A single figure is required: the number of lines below that contain "example".

Provided material START

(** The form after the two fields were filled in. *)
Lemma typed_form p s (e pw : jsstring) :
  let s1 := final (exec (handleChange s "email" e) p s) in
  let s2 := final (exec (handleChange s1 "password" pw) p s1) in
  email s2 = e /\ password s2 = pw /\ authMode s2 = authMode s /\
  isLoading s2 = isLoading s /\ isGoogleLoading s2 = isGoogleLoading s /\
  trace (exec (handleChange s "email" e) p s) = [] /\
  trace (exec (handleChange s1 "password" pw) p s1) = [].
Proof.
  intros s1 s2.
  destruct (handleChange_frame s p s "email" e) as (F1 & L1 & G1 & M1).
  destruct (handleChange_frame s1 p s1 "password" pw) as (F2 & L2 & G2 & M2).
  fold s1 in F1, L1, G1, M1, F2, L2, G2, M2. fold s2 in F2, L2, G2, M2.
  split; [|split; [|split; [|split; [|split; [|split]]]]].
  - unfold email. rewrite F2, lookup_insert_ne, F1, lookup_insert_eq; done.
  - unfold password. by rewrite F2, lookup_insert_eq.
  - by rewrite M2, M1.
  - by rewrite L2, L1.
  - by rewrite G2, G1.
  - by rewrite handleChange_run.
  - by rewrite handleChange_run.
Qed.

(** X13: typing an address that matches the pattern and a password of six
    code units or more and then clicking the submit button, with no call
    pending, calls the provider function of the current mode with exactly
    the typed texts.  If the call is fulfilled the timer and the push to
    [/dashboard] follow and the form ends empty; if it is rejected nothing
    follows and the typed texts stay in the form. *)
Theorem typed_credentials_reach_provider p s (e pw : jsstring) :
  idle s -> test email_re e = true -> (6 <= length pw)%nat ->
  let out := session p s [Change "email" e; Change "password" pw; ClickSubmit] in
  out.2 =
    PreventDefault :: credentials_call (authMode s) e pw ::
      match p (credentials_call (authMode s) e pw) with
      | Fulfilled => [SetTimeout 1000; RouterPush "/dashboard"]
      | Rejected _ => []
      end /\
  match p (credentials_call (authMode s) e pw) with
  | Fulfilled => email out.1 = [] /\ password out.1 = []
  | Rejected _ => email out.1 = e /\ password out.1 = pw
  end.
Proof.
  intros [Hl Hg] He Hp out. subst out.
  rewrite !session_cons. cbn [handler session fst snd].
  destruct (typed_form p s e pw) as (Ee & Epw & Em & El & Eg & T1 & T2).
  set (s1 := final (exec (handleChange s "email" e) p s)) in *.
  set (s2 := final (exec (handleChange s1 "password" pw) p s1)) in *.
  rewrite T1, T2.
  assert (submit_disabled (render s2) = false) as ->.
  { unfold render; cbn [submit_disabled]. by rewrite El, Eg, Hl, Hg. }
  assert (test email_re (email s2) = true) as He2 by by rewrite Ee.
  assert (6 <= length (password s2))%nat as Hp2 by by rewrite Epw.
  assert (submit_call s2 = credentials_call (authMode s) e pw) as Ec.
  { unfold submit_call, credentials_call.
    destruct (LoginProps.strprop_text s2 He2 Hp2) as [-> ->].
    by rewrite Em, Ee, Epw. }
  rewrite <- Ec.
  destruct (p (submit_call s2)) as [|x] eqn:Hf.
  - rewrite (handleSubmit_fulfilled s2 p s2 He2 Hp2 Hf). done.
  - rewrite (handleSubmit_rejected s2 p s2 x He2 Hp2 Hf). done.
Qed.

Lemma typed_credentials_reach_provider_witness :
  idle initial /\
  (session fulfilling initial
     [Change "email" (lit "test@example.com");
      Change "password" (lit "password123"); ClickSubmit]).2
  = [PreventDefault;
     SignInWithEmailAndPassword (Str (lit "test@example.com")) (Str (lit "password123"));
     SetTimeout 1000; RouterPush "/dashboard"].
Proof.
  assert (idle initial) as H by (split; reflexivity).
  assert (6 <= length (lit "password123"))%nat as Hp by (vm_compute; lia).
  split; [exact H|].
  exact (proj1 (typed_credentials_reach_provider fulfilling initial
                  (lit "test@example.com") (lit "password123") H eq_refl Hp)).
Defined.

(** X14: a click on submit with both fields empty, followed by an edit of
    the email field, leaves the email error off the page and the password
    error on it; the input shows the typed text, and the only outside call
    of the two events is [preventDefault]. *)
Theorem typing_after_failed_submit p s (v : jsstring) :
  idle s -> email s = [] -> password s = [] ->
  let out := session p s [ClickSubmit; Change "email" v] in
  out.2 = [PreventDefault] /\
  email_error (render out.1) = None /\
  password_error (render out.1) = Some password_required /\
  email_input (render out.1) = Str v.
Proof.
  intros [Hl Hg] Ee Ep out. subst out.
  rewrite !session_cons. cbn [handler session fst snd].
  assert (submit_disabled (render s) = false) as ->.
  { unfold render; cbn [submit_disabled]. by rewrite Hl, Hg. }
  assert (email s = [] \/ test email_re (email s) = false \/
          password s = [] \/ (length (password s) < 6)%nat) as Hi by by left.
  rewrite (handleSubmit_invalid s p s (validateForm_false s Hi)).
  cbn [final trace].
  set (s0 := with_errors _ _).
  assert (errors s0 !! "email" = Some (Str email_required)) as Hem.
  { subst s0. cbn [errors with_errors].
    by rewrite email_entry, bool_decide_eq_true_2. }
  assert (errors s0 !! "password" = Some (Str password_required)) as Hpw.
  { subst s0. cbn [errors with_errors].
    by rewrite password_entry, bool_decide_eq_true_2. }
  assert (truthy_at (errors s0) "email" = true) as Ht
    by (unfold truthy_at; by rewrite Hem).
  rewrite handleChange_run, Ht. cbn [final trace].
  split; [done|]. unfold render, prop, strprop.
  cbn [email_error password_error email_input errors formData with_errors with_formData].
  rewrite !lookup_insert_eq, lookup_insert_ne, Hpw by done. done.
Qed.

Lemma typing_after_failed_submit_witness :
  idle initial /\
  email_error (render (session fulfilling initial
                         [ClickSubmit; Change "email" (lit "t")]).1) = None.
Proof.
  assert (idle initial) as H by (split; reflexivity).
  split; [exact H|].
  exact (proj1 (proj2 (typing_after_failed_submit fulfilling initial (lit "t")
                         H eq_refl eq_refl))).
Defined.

Provided material END

* **Answer space**
3